Methods: A retrospective chart review study of all patients meeting the clinical criteria for PMR seen over a 5-year period in a hospital and an office-based rheumatology practice.
Results: We evaluated 117 patients; 26 (22.2%) had a pretreatment ESR of < or = 30 mm/hour (mean +/- SD 19.8 +/- 7.5 versus 74.4 +/- 30.3 mm/hour for elevated ESR group; P<0.0001). Of the 26 normal ESR patients, 15 (58%) were female compared with 74 of the 91 elevated ESR patients (81%) (P<0.02, by Fisher's exact test).

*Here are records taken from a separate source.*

(** * PrimeCPP_PAR: the parallel prime sieve benchmark

    A shallow embedding of [PrimeCPP_PAR.cpp] (class [prime_sieve] and the
    benchmark driver [main]) together with the properties of its
    natural-language specification.

    Conventions.
    - [uint64_t] and [size_t] values are integers reduced modulo 2^64, [int]
      values are integers reduced into the signed 32-bit range, [unsigned int]
      values are reduced modulo 2^32; every arithmetic operation of the source
      is followed by the reduction of its type.
    - [vector<bool> Bits] is a [list bool]; [Bits.size()] is its length,
      [Bits[i]] is the list lookup and [Bits[i] = false] the list update.
    - Loops are small-step machines over the local variables of the function,
      run by a fuelled interpreter that reports whether the loop has halted. *)

From Stdlib Require Import ZArith Znumtheory Lia Ascii.
From stdpp Require Import base tactics option list numbers relations strings
  sorting.

Local Open Scope Z_scope.

(** ** Machine integers *)

Module Word.

(** [uint64_t], [size_t]. *)
Definition u64 (z : Z) : Z := z mod 2 ^ 64.

(** [unsigned int]. *)
Definition u32 (z : Z) : Z := z mod 2 ^ 32.

(** [int] (two's complement, 32 bits). *)
Definition i32 (z : Z) : Z := (z + 2 ^ 31) mod 2 ^ 32 - 2 ^ 31.

(** [(int) sqrt(n)] for an unsigned 64-bit [n], converted back to
    [uint64_t]: the double-precision square root is the exact real square
    root rounded, and its truncation is the integer square root for every
    [n] that a [double] holds exactly (below 2^52). *)
Definition isqrt (n : Z) : Z := u64 (i32 (Z.sqrt n)).

End Word.

(** ** A fuelled interpreter for loops *)

Section Exec.

Context {St : Type}.

(** One iteration of a loop; [None] when the loop has exited. *)
Variable step : St -> option St.

(** [exec d s] runs at most [2 ^ d] steps from [s]: [inr f] when the loop
    exited in state [f], [inl s'] when it is still running in [s']. *)
Fixpoint exec (d : nat) (s : St) : St + St :=
  match d with
  | O => match step s with Some s' => inl s' | None => inr s end
  | S d' => match exec d' s with
            | inl s' => exec d' s'
            | inr f => inr f
            end
  end.

(** The final state of a loop that exits within [2 ^ d] steps. *)
Definition run (d : nat) (s : St) : option St :=
  match exec d s with inr f => Some f | inl _ => None end.

Definition step_rel (s s' : St) : Prop := step s = Some s'.

(** [reaches s s'] : the loop started in [s] passes through [s']. *)
Definition reaches : St -> St -> Prop := rtc step_rel.

End Exec.

(** ** The sieve: class [prime_sieve] *)

Definition size (Bits : list bool) : Z := Z.of_nat (length Bits).

(** [Bits[i]] for an index of type [size_t]; [None] is an access outside the
    vector. *)
Definition at_index (Bits : list bool) (i : Z) : option bool :=
  Bits !! Z.to_nat i.

(** [prime_sieve(n) : Bits(n, true)]. *)
Definition construct (n : Z) : list bool := replicate (Z.to_nat n) true.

The mean hemoglobin concentration was significantly lower in the elevated ESR population (mean +/- SD 1.23 +/- 0.15 gm/liter versus 1.38 +/- 0.11 gm/liter; P<0.0001). The duration of symptoms prior to treatment with prednisone was significantly longer for patients with a normal ESR (149 +/- 95 days versus 103 +/- 95 days for elevated ESR patients; P<0.04).
Conclusion: In our series, PMR with a normal ESR accounted for approximately one-fifth of all PMR patients, more commonly in men. The lack of characteristically abnormal laboratory findings may result in a delay in the proper diagnosis and management of this condition.